Ponto relevante na Lei é o capítulo dedicado boas práticas tanto em relação a segurança e sigilo dos dados quanto a governança, por um lado estabelecendo parâmetros mínimos a serem observados, e por outro incentivando os agentes de dados (controladores e operadores) a, individualmente ou por meio de associações,  estabeleçam as condições de organização, o regime de funcionamento, os procedimentos, incluindo reclamações e petições de titulares, as normas de segurança, os padrões técnicos, as obrigações específicas para os diversos envolvidos no tratamento, as ações educativas, os mecanismos internos de supervisão e de mitigação de riscos e outros aspectos relacionados ao tratamento de dados pessoais. Com isso é flexibilizado para, por moto próprio e sob supervisão da ANPD, os agentes instituírem os melhores meios de implementar adequadamente a Lei possibilitando maior sucesso por atuarem em modelo de auto-regulamentação.

Em termos de penalidades a LGPD provê um amplo leque de sanções administrativa visando o cumprimento de seus mandamentos pelos agentes de tratamento de dados que vão desde a advertência, passando a multa que pode ser de até 2% (dois por cento) do faturamento da pessoa jurídica de direito privado, grupo ou conglomerado no Brasil no seu último exercício, excluídos os tributos, limitada, no total, a R$ 50.000.000,00 (cinquenta milhões de reais) por infração, publicização da infração, bloqueio ou eliminação dos dados pessoais, suspensão parcial ou total do banco de dados, suspenção do exercício da atividade de tratamento dos dados pessoais a que se refere a infração até a proibição parcial ou total do exercício de atividades relacionadas a tratamento de dados.

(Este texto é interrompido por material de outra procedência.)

(** A request may ask for an idle time-out that the column cannot hold: the
    insertion fails after the sandbox was prepared. *)
Lemma idle_timeout_overflows id image entrypoint mode scopes policyBundleId requestedBy purpose metadata hostId driver hw expiresAt idle base :
  (2 ^ 31 <= idle)%Z ->
  accepts_insert sessions (insert_session id image entrypoint mode scopes policyBundleId requestedBy purpose metadata hostId driver hw
    expiresAt idle base) = false.
Proof.
  intros Hi. rewrite session_accepted. assert (in_bits 32 idle = false) as ->; [|by rewrite andb_false_r].
  unfold in_bits. apply andb_false_iff. right. apply Z.leb_gt. lia.
Qed.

Importante salientar que frente a multiplicidade e amplitude das penas, a LGPD fixa critérios para orientar na dosimetria dessa sanção que iniciam-se com pontos mais tradicionais da teoria do dano como a gravidade e a natureza das infrações e dos direitos pessoais afetados, o grau do dano, a boa-fé do infrator, a vantagem auferida ou pretendida pelo infrator, a condição econômica do infrator,  a reincidência, a proporcionalidade entre a gravidade da falta e a intensidade da sanção até outras menos tradicionais no corpo das legislações mas que efetivamente apontam o grau de responsabilização do infrator como:  a cooperação do infrator, a adoção reiterada e demonstrada de mecanismos e procedimentos internos capazes de minimizar o dano, a adoção de política de boas práticas e governança. Contudo o mecanismo de aplicação das sanções será ainda tema de consulta pública sobre as metodologias que orientarão o cálculo do valor-base das sanções de multa.

Portanto, o incidente em relação a proteção de dados pessoais onde o infrator demonstre que ativamente trabalhou para evita-lo ou mitiga-lo, apresentando evidência de que cumpriu as boas práticas de segurança e governança será penalizado, mas em grau muito menor do que aquele infrator que agiu com desídia em relação a tudo que reza a legislação, ou seja, agir reativamente e mesmo pensar que “a lei não vai pegar” pode literalmente sair muito caro ao infrator.

Como visto a LGPD é fruto de um trabalho de mais de uma década tanto do Executivo Federal como do Congresso Nacional aliado com sociedade cível, empresariado e academia e prepara o Brasil para o futuro, ou seja, estar alinhado com as demandas de uma nova economia baseada em dados. Elemento fulcral da legislação é a Agência Nacional de Proteção de Dados que será muito além de fiscalizadora, o fio condutor e a indutora de implantação de técnicas e práticas que viabilizem a boa execução da lei. Estamos a poucos dias do prazo final para a sanção presidencial e nuvem que paira a respeito de veto na criação da ANPD deve ser dissipada para que a lei não nasça decapitada e voltemos a pontos já superados rediscutindo o tema em vez de concentrar os esforços nas adequações necessária para os agentes de dados estarem em conformidade no início da vigência da Lei daqui a 18 meses.